(Information)

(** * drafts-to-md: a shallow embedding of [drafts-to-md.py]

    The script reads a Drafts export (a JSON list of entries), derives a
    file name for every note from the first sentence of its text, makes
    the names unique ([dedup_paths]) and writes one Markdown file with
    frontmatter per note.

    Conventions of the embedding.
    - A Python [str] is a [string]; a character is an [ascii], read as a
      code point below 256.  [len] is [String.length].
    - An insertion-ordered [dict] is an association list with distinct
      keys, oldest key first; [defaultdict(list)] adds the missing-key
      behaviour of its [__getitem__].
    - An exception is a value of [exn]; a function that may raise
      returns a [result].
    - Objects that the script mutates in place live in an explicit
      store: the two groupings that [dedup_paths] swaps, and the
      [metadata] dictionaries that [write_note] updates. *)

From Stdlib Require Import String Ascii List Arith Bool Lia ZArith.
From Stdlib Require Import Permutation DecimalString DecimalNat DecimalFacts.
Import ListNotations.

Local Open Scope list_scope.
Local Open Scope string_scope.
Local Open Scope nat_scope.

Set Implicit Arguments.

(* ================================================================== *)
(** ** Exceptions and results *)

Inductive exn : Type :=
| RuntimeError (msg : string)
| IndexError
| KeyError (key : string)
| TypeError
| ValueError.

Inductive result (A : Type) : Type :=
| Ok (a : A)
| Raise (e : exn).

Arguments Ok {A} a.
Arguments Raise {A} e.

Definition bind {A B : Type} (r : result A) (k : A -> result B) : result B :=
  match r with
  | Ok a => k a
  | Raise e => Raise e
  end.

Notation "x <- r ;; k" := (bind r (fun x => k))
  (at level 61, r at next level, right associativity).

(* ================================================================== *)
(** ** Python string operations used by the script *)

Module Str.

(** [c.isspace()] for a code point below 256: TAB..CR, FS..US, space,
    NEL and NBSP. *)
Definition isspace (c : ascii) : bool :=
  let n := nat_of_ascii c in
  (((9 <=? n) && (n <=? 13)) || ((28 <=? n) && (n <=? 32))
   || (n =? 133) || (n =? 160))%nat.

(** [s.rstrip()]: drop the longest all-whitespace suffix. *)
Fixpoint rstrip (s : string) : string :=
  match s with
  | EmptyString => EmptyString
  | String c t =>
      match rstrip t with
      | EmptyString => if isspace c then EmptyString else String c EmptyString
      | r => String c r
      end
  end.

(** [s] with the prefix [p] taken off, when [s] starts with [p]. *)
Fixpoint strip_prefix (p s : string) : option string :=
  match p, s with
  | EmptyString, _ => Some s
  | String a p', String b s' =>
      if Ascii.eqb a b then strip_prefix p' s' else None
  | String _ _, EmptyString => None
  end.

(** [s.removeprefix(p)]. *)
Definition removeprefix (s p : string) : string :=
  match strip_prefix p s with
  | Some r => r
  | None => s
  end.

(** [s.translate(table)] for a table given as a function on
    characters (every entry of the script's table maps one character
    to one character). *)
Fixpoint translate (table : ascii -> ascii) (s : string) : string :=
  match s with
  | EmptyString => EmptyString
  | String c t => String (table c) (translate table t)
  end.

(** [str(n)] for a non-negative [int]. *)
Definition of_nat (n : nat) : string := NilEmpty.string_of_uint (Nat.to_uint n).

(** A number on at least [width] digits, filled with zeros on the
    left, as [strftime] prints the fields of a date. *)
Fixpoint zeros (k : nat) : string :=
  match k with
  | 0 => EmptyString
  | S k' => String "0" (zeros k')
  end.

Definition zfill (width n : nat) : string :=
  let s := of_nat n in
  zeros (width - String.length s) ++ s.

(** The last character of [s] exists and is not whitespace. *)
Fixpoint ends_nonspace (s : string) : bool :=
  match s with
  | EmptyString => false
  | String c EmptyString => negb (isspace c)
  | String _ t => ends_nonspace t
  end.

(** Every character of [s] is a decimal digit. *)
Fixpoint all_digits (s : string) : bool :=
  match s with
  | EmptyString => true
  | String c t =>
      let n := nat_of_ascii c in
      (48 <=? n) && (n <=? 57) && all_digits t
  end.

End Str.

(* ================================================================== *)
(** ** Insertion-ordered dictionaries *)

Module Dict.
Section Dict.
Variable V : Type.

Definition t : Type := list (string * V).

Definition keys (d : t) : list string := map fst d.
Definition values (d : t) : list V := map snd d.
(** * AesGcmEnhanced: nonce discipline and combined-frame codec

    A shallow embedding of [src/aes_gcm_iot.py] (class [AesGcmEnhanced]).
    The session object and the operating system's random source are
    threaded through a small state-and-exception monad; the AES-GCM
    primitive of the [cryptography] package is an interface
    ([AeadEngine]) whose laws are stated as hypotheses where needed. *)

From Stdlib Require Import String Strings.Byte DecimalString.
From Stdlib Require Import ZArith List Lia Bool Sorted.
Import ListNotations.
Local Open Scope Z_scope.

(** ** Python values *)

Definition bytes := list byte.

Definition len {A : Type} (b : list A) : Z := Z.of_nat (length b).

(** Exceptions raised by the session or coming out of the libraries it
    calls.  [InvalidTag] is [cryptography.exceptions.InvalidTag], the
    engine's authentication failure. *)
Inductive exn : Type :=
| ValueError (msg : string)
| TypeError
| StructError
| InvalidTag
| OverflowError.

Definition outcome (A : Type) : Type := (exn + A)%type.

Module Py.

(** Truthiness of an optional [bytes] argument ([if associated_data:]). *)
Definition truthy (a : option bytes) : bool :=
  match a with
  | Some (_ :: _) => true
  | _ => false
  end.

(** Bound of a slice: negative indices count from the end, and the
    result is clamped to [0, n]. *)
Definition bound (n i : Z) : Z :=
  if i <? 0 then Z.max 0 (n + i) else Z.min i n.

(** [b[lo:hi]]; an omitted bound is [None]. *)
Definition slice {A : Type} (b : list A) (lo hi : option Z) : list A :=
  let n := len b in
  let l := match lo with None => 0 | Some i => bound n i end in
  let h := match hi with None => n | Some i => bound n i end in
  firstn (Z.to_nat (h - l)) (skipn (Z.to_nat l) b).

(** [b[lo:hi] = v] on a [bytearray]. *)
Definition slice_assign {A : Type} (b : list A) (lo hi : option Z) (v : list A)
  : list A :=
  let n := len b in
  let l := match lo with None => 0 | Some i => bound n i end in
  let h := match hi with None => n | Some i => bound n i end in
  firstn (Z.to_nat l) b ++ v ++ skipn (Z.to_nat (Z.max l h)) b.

(End Information)

● Your objective: Starting at the line that has "primitive of the" and ending at the line that has "Z.of_nat (length b).", please write out the lines above exactly, leaving out all others.

● Final answer:
    primitive of the [cryptography] package is an interface
    ([AeadEngine]) whose laws are stated as hypotheses where needed. *)

From Stdlib Require Import String Strings.Byte DecimalString.
From Stdlib Require Import ZArith List Lia Bool Sorted.
Import ListNotations.
Local Open Scope Z_scope.

(** ** Python values *)

Definition bytes := list byte.

Definition len {A : Type} (b : list A) : Z := Z.of_nat (length b).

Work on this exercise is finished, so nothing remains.